WORK ORDER:
The required output is the line containing "exists nh, (if" followed by every later line through the end of the data, all reproduced exactly.

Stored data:
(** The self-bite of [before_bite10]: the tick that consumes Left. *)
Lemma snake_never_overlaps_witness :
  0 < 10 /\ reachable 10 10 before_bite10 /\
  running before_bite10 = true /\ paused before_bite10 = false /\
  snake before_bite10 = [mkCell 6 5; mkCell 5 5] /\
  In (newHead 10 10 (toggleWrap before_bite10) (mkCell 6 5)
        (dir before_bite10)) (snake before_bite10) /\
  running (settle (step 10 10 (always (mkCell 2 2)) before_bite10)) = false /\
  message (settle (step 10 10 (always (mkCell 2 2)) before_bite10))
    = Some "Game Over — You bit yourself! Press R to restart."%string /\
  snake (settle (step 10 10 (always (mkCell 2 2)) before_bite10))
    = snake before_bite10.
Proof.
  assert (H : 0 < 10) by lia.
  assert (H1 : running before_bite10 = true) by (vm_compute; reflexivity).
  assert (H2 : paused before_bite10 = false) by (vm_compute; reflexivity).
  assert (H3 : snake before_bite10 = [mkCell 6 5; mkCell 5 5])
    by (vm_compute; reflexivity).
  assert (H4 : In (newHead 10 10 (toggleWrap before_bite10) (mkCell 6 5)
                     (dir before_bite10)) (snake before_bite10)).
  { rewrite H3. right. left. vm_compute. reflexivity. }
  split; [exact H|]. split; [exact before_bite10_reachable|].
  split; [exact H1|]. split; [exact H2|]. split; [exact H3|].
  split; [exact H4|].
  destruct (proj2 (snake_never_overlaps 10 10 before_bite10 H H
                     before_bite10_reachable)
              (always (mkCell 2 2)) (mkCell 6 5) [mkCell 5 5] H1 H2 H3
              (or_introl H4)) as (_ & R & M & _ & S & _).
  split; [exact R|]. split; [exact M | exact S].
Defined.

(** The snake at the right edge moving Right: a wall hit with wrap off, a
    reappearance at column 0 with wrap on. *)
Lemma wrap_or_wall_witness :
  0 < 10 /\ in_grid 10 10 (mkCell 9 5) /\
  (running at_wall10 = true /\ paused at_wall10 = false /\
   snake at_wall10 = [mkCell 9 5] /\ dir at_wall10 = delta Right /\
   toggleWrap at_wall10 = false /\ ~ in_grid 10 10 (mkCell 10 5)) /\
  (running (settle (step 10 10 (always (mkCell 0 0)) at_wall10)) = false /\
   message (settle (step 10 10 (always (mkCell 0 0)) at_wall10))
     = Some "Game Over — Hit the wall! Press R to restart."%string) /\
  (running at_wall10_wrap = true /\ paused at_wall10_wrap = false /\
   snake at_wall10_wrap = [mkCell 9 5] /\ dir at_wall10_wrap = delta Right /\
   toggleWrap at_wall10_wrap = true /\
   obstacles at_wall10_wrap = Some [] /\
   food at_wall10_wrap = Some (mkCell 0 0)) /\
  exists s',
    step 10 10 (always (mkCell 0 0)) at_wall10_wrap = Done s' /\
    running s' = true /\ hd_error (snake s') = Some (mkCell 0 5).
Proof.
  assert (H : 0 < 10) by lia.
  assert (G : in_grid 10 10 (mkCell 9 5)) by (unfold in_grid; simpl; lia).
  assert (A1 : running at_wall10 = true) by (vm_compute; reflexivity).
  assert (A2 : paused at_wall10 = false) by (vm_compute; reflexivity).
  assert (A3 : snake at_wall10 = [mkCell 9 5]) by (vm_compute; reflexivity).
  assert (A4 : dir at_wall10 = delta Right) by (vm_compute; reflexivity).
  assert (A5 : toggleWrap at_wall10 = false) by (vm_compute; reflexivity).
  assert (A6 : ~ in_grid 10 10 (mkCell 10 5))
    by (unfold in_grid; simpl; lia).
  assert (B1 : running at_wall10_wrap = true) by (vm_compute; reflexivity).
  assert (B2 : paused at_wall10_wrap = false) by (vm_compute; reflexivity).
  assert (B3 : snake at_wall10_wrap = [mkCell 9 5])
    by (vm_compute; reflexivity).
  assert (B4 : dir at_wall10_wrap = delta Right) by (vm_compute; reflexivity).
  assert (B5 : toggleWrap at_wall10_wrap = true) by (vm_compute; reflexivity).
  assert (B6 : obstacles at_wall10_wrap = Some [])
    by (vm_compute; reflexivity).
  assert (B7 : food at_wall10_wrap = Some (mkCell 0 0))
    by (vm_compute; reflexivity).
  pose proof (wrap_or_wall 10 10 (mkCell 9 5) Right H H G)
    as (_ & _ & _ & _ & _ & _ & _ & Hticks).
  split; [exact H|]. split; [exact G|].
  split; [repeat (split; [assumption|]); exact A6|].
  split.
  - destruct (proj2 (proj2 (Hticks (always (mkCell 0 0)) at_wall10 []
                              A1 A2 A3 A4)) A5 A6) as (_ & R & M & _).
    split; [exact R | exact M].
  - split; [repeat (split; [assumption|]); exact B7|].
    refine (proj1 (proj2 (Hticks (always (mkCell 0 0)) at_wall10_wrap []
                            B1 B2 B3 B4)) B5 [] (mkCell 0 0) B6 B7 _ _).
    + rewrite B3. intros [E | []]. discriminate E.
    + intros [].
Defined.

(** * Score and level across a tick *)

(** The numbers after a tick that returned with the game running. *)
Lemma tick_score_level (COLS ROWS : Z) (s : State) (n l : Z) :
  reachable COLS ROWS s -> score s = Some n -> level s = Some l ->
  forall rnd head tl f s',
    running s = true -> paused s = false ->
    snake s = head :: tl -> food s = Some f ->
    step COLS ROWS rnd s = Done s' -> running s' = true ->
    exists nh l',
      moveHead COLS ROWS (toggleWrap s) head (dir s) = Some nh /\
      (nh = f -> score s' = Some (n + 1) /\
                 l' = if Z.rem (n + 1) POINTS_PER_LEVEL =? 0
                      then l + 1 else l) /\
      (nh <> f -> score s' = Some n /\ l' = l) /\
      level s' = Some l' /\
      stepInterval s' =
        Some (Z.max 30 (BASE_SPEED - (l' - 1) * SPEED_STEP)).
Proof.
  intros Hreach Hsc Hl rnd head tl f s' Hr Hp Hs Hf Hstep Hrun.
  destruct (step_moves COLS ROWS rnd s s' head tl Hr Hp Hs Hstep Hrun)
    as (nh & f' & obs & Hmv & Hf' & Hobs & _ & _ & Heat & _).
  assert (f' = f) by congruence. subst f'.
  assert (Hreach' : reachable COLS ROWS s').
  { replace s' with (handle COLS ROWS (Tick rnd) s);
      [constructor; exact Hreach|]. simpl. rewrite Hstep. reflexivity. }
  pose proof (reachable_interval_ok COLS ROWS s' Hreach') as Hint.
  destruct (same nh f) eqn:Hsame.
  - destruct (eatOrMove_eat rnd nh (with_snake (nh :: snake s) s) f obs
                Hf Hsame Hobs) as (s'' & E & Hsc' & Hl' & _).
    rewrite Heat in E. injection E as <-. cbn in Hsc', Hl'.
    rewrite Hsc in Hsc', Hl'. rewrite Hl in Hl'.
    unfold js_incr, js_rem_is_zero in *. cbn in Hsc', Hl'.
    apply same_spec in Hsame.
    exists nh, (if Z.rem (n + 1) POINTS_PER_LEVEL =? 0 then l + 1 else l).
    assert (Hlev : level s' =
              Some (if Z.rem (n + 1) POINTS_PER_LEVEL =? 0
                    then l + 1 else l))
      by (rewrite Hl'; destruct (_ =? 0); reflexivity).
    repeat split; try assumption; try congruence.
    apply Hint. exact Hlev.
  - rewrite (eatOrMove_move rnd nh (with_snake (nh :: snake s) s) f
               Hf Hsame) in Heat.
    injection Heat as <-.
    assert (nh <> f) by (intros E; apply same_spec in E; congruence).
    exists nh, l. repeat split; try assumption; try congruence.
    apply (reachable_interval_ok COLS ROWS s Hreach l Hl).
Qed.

ANSWER TO THIS EXERCISE:
    exists nh, (if Z.rem (n + 1) POINTS_PER_LEVEL =? 0 then l + 1 else l).
    assert (Hlev : level s' =
              Some (if Z.rem (n + 1) POINTS_PER_LEVEL =? 0
                    then l + 1 else l))
      by (rewrite Hl'; destruct (_ =? 0); reflexivity).
    repeat split; try assumption; try congruence.
    apply Hint. exact Hlev.
  - rewrite (eatOrMove_move rnd nh (with_snake (nh :: snake s) s) f
               Hf Hsame) in Heat.
    injection Heat as <-.
    assert (nh <> f) by (intros E; apply same_spec in E; congruence).
    exists nh, l. repeat split; try assumption; try congruence.
    apply (reachable_interval_ok COLS ROWS s Hreach l Hl).
Qed.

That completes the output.